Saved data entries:
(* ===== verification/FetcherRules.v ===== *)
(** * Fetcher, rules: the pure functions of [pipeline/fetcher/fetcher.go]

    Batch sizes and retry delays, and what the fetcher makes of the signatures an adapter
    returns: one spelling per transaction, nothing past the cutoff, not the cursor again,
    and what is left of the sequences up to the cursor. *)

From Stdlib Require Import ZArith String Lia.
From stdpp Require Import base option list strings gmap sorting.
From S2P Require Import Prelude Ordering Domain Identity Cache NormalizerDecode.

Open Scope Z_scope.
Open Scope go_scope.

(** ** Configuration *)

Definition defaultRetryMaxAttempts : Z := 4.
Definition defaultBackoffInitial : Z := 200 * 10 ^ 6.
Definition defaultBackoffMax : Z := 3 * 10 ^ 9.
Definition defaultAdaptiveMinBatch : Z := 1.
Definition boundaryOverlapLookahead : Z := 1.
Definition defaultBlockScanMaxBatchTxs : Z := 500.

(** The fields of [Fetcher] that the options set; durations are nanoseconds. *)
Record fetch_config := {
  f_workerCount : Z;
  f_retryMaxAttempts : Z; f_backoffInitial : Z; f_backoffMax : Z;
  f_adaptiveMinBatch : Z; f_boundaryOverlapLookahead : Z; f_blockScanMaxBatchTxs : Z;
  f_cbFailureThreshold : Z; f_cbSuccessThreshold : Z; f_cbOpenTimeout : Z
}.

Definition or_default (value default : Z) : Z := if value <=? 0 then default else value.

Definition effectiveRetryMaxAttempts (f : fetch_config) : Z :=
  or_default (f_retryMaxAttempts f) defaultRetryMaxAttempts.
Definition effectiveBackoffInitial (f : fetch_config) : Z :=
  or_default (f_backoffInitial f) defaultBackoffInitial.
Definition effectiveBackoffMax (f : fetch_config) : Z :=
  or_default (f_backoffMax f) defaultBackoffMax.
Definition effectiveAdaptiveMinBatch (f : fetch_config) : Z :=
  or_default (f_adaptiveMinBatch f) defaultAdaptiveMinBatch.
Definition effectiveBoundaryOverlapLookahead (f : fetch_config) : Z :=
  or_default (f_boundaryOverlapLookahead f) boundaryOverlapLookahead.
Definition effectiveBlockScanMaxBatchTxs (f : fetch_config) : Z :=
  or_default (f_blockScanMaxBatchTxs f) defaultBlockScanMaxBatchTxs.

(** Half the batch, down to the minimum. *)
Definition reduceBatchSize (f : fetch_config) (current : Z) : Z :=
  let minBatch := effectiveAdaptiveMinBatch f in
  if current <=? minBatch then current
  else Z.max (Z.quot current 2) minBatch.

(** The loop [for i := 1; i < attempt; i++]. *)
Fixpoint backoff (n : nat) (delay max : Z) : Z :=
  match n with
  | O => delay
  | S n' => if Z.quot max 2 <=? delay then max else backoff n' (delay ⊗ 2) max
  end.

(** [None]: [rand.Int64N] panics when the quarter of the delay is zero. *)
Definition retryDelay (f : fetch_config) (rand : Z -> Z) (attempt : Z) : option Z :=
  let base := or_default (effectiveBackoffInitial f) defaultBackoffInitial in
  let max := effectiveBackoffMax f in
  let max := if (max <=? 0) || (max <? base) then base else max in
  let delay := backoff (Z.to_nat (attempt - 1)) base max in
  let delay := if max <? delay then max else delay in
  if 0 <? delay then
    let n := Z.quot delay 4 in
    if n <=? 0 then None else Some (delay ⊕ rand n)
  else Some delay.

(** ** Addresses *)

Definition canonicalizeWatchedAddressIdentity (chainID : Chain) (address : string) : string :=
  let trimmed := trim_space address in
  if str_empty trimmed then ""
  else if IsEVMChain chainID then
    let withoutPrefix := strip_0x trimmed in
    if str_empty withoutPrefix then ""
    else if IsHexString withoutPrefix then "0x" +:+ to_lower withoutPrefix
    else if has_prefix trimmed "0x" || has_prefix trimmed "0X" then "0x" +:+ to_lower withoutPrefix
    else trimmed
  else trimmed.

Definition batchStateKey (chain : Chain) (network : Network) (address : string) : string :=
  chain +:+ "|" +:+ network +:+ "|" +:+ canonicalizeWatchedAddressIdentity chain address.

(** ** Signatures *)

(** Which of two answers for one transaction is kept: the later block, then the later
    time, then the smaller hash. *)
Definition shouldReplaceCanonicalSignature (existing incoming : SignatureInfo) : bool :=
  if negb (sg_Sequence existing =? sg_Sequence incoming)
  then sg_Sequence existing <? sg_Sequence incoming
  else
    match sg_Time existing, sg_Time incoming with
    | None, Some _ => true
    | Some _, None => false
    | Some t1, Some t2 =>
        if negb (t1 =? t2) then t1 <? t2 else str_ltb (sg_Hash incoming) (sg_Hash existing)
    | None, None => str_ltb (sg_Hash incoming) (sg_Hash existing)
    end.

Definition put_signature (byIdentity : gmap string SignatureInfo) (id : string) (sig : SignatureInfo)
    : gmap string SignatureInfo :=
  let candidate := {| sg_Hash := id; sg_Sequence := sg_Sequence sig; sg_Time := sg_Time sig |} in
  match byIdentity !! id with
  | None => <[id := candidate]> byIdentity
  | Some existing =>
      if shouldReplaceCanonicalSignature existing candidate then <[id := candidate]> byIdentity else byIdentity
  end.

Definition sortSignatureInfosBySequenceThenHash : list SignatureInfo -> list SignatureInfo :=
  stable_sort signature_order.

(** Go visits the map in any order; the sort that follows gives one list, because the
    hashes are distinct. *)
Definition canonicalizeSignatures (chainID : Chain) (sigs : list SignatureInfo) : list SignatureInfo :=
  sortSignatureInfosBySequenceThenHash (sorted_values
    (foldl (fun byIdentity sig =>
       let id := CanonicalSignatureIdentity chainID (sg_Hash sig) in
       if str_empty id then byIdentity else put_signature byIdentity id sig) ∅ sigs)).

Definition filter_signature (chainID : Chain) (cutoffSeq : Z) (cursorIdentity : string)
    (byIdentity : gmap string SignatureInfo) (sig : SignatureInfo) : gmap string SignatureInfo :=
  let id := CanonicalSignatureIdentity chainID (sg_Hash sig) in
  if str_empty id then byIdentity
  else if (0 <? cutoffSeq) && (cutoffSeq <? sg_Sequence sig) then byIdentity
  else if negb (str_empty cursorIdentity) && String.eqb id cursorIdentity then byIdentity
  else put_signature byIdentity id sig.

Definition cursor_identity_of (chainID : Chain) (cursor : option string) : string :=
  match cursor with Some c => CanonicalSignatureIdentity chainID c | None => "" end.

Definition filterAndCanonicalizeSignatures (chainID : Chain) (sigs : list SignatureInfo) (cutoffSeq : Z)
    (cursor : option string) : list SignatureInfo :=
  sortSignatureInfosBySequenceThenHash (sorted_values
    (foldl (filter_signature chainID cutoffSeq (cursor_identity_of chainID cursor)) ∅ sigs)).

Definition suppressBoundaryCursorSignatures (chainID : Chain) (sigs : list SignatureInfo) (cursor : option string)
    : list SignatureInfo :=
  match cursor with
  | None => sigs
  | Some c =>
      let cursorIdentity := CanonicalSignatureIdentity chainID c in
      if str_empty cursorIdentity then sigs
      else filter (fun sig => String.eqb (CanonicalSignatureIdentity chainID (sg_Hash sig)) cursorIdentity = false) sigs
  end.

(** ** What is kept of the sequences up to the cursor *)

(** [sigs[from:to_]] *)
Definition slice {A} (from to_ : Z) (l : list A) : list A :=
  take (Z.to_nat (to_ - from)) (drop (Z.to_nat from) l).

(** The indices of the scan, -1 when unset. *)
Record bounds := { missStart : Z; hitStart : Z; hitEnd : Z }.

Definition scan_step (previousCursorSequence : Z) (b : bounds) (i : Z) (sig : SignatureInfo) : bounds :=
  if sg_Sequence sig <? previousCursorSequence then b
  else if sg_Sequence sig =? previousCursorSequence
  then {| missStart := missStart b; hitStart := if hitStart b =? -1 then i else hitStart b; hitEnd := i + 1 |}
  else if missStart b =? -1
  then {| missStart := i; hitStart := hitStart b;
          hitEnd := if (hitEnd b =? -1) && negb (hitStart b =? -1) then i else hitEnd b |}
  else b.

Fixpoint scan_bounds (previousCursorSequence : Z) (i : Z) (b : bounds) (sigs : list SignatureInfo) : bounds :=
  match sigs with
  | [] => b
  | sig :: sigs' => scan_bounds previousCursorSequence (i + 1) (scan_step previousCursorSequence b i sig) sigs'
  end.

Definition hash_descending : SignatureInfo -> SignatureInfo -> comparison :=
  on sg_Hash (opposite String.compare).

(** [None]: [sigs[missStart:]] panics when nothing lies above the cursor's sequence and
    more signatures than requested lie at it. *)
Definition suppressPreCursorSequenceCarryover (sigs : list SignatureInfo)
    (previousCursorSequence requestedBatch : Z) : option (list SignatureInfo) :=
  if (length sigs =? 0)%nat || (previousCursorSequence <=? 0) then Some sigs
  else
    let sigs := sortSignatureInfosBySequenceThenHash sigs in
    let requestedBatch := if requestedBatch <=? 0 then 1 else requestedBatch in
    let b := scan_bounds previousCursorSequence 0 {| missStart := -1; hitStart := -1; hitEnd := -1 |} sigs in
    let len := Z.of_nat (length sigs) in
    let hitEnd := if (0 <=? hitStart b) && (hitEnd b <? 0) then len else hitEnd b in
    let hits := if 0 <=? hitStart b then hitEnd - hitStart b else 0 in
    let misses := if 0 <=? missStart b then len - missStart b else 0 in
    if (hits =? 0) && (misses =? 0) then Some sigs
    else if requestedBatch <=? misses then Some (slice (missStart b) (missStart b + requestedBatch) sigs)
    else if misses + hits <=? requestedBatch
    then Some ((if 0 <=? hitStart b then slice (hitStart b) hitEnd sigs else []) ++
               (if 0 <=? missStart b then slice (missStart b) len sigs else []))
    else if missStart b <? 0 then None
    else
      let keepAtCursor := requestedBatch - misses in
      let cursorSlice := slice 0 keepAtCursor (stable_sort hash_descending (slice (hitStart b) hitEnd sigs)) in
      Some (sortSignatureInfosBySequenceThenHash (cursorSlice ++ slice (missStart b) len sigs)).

## WORK REQUIRED:
Using the entries above, repeat only the lines from the one containing "Definition shouldReplaceCanonicalSignature (existing" through the one containing "if negb (t1", end lines included.

## ANSWER TO THE PROBLEM:
Definition shouldReplaceCanonicalSignature (existing incoming : SignatureInfo) : bool :=
  if negb (sg_Sequence existing =? sg_Sequence incoming)
  then sg_Sequence existing <? sg_Sequence incoming
  else
    match sg_Time existing, sg_Time incoming with
    | None, Some _ => true
    | Some _, None => false
    | Some t1, Some t2 =>
        if negb (t1 =? t2) then t1 <? t2 else str_ltb (sg_Hash incoming) (sg_Hash existing)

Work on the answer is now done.